» Brief
When you reach the line containing "user (hx_conns srv)" in the entries below, please begin setting down lines exactly, stop only after the last one, and add nothing else.
[[ Entries provided open ]]
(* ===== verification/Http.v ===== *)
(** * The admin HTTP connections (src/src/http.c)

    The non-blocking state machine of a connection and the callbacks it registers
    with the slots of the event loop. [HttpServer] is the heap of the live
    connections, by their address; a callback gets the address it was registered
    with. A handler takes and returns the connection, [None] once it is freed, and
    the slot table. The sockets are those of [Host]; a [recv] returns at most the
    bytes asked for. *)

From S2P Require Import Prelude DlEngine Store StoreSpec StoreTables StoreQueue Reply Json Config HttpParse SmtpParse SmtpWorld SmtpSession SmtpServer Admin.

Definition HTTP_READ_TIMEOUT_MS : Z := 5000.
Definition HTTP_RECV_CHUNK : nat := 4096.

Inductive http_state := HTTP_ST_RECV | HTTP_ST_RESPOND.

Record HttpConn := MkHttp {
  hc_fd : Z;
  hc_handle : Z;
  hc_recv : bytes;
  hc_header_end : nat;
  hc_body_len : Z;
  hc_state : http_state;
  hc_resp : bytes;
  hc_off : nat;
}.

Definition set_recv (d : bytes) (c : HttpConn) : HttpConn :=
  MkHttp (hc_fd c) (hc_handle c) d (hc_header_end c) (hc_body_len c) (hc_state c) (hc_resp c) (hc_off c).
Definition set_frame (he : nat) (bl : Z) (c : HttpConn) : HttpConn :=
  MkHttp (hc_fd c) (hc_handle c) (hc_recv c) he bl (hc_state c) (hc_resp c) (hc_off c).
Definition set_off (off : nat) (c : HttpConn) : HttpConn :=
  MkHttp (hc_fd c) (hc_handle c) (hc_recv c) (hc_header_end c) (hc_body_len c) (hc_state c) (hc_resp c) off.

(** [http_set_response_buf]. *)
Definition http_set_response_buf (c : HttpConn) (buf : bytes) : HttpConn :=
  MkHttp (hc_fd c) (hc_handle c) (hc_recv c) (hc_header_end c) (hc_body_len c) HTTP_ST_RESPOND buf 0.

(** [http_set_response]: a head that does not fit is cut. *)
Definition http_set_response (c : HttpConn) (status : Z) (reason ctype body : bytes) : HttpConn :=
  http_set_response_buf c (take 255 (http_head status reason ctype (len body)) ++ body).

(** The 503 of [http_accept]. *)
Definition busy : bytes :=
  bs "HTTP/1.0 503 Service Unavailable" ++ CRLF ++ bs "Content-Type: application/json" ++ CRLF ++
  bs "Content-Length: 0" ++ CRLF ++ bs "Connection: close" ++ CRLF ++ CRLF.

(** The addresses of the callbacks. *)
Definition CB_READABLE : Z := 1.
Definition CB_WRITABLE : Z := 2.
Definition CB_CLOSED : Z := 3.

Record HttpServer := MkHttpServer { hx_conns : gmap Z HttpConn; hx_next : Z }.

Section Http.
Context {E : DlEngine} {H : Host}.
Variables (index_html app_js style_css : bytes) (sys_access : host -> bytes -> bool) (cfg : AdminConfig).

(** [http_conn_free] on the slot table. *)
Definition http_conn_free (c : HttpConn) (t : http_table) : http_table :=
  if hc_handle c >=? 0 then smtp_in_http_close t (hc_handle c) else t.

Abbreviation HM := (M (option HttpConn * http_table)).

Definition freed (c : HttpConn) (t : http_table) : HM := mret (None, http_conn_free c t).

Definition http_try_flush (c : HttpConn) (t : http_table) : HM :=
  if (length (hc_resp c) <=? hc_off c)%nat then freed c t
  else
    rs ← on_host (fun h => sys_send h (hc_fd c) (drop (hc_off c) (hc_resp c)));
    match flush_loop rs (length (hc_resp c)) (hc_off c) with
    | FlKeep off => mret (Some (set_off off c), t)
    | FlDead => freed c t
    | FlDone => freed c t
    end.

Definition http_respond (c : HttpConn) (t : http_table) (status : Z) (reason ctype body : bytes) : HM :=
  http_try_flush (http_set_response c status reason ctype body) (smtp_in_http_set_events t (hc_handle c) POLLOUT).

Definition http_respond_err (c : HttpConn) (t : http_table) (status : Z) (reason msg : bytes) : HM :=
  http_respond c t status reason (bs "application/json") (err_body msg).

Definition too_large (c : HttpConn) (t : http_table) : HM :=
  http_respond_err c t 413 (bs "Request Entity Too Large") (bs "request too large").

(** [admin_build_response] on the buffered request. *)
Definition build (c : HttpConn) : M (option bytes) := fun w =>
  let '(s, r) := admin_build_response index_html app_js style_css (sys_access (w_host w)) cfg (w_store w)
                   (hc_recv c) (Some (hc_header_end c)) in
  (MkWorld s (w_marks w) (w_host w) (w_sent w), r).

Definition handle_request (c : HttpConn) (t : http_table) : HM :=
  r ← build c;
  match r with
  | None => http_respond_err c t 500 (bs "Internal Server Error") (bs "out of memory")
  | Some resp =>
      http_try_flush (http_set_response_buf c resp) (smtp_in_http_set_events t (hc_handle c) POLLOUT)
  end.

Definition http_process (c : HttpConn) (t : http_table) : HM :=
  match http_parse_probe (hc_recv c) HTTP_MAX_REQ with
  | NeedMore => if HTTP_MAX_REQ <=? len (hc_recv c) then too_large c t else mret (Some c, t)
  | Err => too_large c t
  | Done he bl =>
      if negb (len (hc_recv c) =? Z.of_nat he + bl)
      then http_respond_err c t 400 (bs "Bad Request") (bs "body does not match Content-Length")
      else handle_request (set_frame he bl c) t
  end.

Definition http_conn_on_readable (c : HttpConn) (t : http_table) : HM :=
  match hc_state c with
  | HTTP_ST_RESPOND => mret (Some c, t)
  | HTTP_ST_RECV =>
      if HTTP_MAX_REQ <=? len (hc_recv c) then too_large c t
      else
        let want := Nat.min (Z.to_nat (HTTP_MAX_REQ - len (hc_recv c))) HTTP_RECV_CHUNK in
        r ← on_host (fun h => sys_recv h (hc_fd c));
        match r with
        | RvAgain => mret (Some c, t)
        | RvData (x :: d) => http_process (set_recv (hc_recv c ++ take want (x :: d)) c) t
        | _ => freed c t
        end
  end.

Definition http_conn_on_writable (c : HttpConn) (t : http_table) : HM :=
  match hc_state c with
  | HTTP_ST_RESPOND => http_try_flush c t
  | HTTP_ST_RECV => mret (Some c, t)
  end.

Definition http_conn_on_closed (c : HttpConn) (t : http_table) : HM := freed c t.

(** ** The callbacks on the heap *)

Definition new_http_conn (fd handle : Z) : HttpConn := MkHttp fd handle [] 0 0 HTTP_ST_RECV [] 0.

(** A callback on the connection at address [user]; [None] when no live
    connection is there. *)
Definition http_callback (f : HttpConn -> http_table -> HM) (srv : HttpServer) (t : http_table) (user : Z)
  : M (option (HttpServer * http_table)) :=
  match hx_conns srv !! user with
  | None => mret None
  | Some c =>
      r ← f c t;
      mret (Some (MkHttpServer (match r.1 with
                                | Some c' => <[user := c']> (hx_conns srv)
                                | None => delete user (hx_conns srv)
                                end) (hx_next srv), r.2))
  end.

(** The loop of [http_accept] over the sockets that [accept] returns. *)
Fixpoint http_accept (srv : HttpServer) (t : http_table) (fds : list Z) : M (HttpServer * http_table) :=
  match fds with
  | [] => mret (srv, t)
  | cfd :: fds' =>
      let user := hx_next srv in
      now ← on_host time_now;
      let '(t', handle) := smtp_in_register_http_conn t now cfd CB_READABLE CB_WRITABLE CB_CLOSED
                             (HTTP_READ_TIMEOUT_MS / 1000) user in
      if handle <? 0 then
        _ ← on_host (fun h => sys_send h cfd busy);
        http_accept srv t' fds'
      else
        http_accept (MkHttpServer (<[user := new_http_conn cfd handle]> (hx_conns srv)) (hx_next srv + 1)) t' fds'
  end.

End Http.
[[ Entries provided closed ]]
» Solution to the problem
                                | None => delete user (hx_conns srv)
                                end) (hx_next srv), r.2))
  end.

(** The loop of [http_accept] over the sockets that [accept] returns. *)
Fixpoint http_accept (srv : HttpServer) (t : http_table) (fds : list Z) : M (HttpServer * http_table) :=
  match fds with
  | [] => mret (srv, t)
  | cfd :: fds' =>
      let user := hx_next srv in
      now ← on_host time_now;
      let '(t', handle) := smtp_in_register_http_conn t now cfd CB_READABLE CB_WRITABLE CB_CLOSED
                             (HTTP_READ_TIMEOUT_MS / 1000) user in
      if handle <? 0 then
        _ ← on_host (fun h => sys_send h cfd busy);
        http_accept srv t' fds'
      else
        http_accept (MkHttpServer (<[user := new_http_conn cfd handle]> (hx_conns srv)) (hx_next srv + 1)) t' fds'
  end.

End Http.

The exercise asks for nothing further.